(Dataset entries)
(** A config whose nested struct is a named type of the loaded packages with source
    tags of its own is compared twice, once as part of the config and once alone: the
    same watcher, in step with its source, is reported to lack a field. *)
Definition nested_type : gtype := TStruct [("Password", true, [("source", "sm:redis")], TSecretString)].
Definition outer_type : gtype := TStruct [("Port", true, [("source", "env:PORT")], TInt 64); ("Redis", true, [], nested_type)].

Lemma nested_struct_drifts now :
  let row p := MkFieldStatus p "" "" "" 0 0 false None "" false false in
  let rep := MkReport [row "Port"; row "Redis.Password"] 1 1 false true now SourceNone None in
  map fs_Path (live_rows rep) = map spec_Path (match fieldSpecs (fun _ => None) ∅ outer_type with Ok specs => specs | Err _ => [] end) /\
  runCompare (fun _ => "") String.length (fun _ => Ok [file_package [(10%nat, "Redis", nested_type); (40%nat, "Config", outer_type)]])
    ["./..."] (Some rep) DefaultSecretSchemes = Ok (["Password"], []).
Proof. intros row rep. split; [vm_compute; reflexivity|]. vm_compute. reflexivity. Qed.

==

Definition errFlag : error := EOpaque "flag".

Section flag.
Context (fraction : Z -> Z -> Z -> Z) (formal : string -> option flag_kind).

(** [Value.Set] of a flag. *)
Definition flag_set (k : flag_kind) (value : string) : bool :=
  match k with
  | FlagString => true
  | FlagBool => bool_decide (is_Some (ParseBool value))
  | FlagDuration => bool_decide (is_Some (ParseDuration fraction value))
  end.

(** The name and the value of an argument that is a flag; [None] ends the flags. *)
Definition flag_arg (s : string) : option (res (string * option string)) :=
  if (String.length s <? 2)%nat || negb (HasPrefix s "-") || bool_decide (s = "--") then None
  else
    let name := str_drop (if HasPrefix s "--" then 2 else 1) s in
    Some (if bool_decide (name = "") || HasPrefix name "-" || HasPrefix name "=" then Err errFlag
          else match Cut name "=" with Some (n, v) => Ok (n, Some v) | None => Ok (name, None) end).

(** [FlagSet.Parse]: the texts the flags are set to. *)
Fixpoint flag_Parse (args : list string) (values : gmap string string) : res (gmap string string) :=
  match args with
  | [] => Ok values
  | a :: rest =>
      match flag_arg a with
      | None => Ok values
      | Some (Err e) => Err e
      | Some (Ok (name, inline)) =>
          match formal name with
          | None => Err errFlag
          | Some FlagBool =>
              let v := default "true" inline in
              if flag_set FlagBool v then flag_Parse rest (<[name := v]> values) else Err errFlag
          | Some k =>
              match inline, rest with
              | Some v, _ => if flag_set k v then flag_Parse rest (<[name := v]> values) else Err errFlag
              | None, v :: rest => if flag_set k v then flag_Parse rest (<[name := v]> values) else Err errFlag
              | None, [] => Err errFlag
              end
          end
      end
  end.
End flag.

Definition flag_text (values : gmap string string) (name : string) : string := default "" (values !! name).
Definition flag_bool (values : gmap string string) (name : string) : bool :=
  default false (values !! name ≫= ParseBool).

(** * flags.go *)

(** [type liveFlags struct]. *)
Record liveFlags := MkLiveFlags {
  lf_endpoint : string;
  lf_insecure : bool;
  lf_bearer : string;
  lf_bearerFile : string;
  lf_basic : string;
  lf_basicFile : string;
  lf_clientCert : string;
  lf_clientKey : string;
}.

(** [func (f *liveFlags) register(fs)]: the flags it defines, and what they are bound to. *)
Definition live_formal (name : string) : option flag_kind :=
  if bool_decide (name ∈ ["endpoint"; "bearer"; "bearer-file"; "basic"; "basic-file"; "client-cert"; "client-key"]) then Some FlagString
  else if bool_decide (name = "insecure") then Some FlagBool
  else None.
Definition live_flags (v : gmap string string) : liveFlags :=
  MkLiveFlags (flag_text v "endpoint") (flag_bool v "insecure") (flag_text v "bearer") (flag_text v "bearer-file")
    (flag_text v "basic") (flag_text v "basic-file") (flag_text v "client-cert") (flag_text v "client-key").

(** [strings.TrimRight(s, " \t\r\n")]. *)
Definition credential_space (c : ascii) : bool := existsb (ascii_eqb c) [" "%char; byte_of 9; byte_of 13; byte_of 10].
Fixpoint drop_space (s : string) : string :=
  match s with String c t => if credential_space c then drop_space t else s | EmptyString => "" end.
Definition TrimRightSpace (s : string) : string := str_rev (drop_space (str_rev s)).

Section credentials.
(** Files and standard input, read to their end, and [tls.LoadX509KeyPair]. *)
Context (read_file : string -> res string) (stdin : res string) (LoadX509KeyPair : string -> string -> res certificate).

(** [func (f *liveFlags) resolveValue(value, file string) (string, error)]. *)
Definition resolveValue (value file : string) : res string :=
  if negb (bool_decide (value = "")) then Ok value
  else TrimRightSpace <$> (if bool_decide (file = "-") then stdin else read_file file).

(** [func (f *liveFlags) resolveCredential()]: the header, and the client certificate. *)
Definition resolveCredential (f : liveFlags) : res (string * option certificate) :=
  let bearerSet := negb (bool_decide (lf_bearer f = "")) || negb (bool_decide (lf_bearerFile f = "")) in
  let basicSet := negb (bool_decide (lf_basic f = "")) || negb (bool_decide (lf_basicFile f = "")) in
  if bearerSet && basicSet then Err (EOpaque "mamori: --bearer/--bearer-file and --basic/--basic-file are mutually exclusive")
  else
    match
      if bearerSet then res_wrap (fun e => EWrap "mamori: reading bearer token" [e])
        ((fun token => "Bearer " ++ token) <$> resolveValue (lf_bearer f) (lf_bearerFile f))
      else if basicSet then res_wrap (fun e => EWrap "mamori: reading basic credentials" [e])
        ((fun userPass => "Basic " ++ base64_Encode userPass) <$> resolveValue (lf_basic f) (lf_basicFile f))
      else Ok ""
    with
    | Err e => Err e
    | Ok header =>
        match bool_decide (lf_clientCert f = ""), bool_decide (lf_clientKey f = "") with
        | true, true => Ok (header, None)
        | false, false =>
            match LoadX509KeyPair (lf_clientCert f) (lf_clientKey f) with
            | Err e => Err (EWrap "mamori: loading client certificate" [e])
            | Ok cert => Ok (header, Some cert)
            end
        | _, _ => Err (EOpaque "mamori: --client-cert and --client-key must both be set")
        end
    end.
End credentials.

* * *

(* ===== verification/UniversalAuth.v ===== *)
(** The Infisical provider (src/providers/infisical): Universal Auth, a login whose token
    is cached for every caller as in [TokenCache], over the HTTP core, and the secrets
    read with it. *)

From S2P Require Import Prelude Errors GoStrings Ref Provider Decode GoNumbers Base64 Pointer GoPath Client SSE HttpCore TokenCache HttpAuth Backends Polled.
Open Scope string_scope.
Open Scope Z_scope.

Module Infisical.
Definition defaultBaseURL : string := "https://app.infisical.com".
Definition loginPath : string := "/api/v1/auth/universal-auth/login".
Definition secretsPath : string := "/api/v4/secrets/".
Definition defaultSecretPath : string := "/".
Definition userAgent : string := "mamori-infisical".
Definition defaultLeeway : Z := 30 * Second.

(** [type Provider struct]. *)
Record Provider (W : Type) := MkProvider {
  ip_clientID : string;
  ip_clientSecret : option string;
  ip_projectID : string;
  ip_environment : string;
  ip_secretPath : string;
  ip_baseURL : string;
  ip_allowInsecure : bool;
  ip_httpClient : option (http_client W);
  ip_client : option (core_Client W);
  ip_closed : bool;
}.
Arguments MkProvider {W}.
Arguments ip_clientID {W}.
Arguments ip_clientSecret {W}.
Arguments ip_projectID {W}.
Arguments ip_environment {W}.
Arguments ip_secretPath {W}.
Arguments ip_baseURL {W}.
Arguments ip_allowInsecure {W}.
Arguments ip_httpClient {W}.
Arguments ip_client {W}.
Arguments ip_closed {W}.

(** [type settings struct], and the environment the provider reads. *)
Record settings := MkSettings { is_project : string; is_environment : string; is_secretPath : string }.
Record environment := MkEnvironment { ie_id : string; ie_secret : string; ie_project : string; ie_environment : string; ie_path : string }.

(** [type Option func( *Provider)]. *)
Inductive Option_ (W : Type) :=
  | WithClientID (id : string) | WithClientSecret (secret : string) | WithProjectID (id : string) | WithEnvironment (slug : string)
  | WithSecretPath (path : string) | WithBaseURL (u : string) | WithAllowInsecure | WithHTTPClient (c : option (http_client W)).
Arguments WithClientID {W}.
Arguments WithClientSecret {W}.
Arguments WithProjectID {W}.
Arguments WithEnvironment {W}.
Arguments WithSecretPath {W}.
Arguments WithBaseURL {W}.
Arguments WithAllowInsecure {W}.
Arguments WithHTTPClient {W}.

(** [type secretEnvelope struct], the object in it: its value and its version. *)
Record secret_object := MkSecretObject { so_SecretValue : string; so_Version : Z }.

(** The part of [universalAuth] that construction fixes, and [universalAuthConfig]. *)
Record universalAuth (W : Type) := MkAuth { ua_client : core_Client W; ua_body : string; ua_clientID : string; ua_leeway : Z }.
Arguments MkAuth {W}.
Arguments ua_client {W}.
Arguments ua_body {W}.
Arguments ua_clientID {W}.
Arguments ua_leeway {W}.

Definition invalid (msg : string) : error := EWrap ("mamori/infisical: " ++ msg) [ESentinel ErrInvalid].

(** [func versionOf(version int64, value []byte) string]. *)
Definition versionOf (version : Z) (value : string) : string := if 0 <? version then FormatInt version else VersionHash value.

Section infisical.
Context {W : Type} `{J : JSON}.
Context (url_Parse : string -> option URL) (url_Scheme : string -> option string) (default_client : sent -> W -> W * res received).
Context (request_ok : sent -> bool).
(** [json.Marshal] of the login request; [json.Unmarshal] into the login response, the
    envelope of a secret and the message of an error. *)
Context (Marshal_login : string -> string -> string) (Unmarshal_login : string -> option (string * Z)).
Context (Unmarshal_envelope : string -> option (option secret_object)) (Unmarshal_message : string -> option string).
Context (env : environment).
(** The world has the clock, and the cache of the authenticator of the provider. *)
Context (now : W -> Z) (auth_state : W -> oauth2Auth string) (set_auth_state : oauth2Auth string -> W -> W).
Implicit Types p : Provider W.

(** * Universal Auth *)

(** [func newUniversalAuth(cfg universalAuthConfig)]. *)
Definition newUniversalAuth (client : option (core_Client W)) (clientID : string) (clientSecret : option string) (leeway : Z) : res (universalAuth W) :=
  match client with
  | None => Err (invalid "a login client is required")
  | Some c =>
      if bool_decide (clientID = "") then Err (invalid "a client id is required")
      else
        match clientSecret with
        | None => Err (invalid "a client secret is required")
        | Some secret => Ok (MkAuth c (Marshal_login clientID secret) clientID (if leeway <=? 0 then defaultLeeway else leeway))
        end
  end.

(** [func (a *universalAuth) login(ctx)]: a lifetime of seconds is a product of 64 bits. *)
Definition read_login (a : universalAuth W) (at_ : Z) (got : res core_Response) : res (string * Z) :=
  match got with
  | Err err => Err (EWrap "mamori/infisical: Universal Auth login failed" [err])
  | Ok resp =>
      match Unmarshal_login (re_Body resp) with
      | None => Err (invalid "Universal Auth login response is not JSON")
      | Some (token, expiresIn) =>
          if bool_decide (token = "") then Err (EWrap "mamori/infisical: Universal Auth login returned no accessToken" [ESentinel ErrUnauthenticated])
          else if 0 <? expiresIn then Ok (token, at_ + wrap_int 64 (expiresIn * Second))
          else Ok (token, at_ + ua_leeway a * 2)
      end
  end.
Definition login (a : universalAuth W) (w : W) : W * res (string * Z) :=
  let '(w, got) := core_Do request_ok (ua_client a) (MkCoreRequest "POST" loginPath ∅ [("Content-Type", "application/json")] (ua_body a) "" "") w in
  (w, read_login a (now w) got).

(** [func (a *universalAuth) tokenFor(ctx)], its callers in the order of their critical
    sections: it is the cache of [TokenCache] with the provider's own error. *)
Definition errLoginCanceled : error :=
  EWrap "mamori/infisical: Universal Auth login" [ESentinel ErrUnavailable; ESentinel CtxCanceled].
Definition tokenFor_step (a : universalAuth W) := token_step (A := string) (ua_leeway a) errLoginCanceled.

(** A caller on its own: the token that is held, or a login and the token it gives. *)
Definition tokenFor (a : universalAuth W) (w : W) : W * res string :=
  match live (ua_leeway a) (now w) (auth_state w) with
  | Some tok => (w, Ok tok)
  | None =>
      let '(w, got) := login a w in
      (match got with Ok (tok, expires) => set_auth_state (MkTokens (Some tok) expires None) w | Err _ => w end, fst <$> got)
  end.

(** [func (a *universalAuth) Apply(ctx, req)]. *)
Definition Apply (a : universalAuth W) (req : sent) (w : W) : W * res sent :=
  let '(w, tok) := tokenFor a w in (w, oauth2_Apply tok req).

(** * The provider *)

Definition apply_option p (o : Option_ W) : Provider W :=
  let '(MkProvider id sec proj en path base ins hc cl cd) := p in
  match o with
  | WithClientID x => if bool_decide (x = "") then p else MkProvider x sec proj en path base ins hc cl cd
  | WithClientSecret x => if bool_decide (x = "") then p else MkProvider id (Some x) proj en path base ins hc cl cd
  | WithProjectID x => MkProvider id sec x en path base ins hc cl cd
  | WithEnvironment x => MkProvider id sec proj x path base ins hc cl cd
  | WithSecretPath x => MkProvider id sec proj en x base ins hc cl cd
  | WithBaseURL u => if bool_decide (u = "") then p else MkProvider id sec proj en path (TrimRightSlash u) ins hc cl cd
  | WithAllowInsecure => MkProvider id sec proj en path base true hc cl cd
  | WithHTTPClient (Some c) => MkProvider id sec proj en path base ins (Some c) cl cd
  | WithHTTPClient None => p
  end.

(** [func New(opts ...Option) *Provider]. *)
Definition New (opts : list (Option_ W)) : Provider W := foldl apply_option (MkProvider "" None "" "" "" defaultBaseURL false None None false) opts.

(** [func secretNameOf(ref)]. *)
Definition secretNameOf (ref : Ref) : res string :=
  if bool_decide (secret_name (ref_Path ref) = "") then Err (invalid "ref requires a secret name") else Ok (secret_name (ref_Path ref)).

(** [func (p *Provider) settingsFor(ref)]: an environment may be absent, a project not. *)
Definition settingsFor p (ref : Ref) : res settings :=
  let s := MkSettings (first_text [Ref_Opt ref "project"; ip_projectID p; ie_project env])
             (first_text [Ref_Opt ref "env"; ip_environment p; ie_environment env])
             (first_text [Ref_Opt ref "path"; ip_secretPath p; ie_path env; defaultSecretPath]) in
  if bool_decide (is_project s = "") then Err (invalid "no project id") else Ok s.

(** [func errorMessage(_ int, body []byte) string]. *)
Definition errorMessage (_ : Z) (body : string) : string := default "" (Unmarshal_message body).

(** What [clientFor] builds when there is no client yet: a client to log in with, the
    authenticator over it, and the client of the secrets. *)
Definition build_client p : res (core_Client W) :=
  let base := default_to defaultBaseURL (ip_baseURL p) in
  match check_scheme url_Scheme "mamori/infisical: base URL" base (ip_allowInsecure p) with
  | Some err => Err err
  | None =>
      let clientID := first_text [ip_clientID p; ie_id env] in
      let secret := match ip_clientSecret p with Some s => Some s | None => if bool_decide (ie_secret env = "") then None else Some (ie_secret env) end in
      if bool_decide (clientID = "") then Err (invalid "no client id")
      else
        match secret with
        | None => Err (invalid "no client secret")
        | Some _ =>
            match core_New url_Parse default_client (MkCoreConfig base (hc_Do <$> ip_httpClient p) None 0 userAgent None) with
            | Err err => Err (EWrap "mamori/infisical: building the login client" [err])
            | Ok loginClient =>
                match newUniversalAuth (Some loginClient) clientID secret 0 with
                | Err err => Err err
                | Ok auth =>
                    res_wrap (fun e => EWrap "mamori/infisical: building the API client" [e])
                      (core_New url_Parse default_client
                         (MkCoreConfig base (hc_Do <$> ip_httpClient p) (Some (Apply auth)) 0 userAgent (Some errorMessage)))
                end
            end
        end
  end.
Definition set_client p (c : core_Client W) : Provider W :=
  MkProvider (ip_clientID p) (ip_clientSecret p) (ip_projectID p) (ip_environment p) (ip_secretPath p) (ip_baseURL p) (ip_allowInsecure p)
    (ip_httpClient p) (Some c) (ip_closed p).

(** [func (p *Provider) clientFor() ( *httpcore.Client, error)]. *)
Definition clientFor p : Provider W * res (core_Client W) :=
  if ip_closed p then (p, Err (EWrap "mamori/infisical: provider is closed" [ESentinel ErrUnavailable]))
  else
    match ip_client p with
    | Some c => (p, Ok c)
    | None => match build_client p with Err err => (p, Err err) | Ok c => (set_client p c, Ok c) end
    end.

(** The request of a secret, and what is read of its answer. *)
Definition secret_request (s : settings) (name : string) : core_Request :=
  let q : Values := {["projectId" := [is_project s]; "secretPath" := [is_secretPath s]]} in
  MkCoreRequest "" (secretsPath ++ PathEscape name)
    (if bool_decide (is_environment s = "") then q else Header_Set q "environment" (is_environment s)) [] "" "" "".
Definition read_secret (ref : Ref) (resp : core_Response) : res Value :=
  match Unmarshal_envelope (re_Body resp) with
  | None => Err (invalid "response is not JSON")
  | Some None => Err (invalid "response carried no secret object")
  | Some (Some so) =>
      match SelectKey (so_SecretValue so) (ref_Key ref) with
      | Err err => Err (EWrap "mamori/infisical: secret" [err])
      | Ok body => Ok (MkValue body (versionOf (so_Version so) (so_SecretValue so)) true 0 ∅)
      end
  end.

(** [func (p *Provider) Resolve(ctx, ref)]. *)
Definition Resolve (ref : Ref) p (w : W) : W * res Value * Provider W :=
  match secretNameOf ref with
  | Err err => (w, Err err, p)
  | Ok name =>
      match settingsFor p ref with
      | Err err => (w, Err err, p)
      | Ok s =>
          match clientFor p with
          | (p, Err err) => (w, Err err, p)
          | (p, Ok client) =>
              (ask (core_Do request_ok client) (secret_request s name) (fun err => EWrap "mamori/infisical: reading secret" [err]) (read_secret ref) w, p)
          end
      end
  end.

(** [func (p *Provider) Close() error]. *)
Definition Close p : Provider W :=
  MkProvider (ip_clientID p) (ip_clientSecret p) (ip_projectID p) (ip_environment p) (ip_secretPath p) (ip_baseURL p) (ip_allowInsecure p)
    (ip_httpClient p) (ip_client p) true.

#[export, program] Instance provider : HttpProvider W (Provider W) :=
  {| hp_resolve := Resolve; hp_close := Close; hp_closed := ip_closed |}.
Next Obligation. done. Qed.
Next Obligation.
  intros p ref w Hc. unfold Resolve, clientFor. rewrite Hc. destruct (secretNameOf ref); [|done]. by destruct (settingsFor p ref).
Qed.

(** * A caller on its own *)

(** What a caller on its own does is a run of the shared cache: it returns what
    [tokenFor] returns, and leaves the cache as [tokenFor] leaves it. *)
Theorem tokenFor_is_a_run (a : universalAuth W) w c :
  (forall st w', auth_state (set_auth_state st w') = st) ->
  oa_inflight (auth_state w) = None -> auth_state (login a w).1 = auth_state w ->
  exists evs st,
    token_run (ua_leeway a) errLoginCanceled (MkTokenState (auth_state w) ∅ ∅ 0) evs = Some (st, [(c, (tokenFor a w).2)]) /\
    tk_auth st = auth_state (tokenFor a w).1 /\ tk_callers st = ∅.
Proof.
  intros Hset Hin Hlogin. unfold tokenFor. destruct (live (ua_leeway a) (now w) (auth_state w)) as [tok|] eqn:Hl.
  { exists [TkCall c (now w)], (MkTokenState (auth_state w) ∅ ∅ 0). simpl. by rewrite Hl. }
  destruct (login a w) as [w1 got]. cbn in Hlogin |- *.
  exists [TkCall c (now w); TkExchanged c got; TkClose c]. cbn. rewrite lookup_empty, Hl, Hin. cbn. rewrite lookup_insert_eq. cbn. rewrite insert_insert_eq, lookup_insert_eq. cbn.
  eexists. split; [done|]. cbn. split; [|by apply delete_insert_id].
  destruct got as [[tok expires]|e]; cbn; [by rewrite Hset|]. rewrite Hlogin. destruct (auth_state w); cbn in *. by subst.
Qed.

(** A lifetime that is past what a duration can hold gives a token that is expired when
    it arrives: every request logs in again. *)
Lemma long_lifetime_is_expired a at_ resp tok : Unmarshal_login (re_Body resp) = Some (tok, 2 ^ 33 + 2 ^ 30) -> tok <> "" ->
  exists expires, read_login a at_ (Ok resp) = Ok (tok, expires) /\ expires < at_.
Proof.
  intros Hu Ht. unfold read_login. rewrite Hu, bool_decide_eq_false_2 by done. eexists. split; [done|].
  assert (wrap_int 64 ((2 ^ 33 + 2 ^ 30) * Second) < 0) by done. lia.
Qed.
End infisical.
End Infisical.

### WORK TO BE COMPLETED
Give only the lines from the one holding "match settingsFor p ref with" through the one holding "Ok client) =>", each restated exactly as it appears above.

### TASK RESPONSE
      match settingsFor p ref with
      | Err err => (w, Err err, p)
      | Ok s =>
          match clientFor p with
          | (p, Err err) => (w, Err err, p)
          | (p, Ok client) =>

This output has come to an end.